= Records for processing =

☆ ☆ ☆ ☆ ☆ ☆ ☆

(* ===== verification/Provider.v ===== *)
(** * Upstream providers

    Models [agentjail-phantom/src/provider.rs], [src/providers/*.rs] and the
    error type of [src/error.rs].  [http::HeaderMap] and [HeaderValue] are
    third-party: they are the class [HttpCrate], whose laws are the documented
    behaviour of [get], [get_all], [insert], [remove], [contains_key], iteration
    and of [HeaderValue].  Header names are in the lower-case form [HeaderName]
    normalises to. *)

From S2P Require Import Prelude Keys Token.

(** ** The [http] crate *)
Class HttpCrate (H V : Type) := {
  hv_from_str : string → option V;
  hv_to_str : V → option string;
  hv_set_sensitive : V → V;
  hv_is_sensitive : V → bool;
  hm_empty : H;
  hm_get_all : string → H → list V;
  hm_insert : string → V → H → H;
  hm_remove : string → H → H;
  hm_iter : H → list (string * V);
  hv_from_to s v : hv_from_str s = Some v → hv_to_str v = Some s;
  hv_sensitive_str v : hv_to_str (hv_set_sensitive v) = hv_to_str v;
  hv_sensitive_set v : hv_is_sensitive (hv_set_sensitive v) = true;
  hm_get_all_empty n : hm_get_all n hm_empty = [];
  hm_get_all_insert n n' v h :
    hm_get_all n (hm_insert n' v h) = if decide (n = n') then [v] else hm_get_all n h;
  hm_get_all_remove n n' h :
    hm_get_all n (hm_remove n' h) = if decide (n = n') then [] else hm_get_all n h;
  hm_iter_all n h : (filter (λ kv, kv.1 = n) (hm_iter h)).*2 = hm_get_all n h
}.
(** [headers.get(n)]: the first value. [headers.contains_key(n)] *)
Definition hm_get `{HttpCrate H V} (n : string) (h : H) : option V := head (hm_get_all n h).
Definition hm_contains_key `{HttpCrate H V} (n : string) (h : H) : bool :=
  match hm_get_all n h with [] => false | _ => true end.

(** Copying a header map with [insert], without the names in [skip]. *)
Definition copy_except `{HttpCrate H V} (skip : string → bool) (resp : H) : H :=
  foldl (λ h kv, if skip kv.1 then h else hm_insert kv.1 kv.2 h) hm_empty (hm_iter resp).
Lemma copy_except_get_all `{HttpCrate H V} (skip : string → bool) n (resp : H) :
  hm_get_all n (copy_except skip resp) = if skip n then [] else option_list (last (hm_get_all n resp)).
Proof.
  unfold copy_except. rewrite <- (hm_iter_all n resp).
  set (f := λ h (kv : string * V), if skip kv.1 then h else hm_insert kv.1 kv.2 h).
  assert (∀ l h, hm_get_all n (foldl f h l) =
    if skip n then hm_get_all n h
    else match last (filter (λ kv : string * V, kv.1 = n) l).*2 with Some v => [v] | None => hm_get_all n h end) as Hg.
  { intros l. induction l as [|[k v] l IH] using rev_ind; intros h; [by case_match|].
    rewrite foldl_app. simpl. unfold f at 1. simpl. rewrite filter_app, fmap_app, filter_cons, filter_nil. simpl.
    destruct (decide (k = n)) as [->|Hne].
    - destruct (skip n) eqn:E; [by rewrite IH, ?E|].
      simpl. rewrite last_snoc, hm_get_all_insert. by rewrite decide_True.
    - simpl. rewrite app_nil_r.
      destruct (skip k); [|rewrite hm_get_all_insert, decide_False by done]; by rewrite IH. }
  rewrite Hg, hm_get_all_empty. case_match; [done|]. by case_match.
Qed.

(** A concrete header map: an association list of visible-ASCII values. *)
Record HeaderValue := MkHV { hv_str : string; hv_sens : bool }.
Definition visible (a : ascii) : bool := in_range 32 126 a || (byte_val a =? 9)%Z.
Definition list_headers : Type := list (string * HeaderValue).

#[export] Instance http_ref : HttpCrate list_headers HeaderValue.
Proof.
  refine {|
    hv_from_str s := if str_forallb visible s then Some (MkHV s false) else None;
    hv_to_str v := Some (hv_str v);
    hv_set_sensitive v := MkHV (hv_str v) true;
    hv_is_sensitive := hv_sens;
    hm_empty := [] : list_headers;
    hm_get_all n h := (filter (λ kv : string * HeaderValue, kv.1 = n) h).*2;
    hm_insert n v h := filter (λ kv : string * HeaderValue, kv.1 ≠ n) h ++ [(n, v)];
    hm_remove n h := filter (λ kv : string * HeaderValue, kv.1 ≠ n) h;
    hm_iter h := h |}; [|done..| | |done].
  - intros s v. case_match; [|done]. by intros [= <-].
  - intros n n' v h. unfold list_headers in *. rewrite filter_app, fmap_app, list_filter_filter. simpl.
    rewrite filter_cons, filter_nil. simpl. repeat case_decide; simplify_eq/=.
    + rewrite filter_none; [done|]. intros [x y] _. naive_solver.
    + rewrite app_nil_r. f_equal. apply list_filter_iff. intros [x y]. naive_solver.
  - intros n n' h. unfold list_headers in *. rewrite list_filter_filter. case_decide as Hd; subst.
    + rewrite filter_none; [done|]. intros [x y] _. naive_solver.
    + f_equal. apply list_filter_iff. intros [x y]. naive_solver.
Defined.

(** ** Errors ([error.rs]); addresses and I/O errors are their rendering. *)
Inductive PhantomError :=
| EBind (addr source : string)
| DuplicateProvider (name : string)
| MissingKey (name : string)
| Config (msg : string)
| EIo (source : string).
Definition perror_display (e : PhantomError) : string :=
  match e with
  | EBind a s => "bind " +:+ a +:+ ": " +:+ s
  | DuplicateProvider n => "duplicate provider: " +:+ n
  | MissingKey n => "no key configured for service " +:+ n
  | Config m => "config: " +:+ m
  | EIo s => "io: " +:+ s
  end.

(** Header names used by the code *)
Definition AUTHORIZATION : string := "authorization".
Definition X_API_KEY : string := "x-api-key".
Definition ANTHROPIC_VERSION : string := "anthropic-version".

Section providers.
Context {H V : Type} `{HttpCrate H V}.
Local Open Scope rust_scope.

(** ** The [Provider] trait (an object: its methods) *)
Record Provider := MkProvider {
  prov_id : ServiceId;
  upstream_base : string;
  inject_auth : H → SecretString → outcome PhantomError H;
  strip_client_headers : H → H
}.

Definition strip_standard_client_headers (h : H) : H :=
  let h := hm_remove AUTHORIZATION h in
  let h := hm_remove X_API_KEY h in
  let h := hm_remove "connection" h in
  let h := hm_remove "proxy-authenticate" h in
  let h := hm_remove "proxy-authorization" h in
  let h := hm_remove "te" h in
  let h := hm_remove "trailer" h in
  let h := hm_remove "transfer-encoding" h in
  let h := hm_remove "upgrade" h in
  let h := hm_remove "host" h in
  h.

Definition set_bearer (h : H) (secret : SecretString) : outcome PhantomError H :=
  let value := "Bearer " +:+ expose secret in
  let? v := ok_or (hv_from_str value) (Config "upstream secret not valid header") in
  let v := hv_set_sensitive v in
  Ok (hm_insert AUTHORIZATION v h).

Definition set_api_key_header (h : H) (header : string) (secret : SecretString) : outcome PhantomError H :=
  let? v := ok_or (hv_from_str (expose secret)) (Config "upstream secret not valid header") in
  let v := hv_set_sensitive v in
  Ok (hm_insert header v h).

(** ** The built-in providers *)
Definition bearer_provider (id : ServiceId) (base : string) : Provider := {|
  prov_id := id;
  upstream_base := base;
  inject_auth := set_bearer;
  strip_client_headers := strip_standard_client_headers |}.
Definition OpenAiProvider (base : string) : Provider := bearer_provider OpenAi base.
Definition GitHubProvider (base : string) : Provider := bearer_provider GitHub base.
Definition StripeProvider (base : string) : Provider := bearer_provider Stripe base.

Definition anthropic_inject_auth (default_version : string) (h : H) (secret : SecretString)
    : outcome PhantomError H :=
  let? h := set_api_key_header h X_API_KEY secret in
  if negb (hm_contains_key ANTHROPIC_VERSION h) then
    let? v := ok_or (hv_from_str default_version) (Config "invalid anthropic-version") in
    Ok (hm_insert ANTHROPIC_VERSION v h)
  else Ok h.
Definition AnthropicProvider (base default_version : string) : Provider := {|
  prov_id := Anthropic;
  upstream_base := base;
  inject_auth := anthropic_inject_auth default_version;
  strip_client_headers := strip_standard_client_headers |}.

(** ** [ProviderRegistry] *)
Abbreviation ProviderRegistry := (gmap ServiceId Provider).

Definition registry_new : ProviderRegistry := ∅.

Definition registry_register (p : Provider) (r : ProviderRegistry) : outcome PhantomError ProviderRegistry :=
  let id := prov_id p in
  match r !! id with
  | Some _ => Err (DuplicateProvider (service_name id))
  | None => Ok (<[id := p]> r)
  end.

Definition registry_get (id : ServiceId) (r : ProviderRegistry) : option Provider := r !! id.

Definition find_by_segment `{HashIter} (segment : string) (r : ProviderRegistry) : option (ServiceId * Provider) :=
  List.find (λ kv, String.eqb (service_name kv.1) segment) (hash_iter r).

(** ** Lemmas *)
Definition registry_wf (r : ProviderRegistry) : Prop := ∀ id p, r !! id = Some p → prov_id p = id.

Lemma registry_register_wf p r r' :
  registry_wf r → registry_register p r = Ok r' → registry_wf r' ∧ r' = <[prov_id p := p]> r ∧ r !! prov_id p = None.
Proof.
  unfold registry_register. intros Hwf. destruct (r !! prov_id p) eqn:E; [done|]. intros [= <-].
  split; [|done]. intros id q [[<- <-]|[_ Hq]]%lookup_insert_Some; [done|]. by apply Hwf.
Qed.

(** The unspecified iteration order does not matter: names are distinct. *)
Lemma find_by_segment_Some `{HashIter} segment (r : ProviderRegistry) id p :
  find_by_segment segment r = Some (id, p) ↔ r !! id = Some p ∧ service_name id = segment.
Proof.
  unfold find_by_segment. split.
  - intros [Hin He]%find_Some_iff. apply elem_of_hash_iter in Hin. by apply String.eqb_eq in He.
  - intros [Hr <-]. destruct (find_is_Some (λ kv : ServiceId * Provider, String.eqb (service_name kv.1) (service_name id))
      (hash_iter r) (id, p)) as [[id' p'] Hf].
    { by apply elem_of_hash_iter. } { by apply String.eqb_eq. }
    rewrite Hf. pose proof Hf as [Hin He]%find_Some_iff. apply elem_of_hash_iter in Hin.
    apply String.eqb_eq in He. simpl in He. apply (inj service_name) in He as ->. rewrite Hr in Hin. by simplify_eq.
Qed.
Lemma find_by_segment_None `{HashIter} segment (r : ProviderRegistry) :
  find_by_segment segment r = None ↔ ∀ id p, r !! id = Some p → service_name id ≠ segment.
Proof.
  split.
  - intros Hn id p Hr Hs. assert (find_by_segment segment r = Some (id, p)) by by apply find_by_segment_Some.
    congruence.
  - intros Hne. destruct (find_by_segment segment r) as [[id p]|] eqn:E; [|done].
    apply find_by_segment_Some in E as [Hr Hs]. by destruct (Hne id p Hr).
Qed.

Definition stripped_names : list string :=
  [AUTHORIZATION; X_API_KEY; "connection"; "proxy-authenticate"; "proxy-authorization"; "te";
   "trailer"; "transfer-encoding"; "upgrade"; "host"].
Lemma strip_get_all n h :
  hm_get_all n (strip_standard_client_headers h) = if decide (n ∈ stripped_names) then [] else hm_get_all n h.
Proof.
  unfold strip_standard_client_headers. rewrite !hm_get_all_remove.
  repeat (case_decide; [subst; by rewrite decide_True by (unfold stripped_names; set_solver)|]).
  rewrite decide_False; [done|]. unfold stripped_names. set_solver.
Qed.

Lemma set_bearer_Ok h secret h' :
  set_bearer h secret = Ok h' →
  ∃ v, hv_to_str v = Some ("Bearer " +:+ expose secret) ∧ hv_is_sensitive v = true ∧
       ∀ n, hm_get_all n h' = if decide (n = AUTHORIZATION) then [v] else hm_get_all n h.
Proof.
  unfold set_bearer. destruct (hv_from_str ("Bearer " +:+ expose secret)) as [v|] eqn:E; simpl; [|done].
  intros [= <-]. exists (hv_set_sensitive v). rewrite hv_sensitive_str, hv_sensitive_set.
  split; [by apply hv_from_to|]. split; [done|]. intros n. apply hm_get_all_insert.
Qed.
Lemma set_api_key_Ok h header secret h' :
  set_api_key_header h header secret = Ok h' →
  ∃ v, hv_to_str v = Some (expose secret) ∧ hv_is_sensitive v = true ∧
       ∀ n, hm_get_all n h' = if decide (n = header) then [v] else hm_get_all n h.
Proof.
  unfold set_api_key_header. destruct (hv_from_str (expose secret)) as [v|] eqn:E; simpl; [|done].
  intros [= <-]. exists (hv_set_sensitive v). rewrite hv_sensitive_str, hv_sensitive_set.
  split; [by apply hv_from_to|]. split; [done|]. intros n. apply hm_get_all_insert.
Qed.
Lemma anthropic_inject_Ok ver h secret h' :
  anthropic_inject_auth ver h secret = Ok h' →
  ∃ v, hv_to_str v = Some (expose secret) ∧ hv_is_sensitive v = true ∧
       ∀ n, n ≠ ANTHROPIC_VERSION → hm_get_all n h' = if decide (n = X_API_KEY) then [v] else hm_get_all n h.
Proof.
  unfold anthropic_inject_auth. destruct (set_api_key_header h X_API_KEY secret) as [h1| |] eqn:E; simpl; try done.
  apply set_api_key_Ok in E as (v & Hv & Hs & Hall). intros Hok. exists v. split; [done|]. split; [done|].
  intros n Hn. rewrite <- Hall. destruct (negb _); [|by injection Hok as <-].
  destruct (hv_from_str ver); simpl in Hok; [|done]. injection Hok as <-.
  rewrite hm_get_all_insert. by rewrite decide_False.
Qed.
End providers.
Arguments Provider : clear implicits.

☆ ☆ ☆ ☆ ☆ ☆ ☆

Copy out each line of the material above, word for word, from the first down to the line containing "(h : H) : bool". Add nothing.

(* ===== verification/Provider.v ===== *)
(** * Upstream providers

    Models [agentjail-phantom/src/provider.rs], [src/providers/*.rs] and the
    error type of [src/error.rs].  [http::HeaderMap] and [HeaderValue] are
    third-party: they are the class [HttpCrate], whose laws are the documented
    behaviour of [get], [get_all], [insert], [remove], [contains_key], iteration
    and of [HeaderValue].  Header names are in the lower-case form [HeaderName]
    normalises to. *)

From S2P Require Import Prelude Keys Token.

(** ** The [http] crate *)
Class HttpCrate (H V : Type) := {
  hv_from_str : string → option V;
  hv_to_str : V → option string;
  hv_set_sensitive : V → V;
  hv_is_sensitive : V → bool;
  hm_empty : H;
  hm_get_all : string → H → list V;
  hm_insert : string → V → H → H;
  hm_remove : string → H → H;
  hm_iter : H → list (string * V);
  hv_from_to s v : hv_from_str s = Some v → hv_to_str v = Some s;
  hv_sensitive_str v : hv_to_str (hv_set_sensitive v) = hv_to_str v;
  hv_sensitive_set v : hv_is_sensitive (hv_set_sensitive v) = true;
  hm_get_all_empty n : hm_get_all n hm_empty = [];
  hm_get_all_insert n n' v h :
    hm_get_all n (hm_insert n' v h) = if decide (n = n') then [v] else hm_get_all n h;
  hm_get_all_remove n n' h :
    hm_get_all n (hm_remove n' h) = if decide (n = n') then [] else hm_get_all n h;
  hm_iter_all n h : (filter (λ kv, kv.1 = n) (hm_iter h)).*2 = hm_get_all n h
}.
(** [headers.get(n)]: the first value. [headers.contains_key(n)] *)
Definition hm_get `{HttpCrate H V} (n : string) (h : H) : option V := head (hm_get_all n h).
Definition hm_contains_key `{HttpCrate H V} (n : string) (h : H) : bool :=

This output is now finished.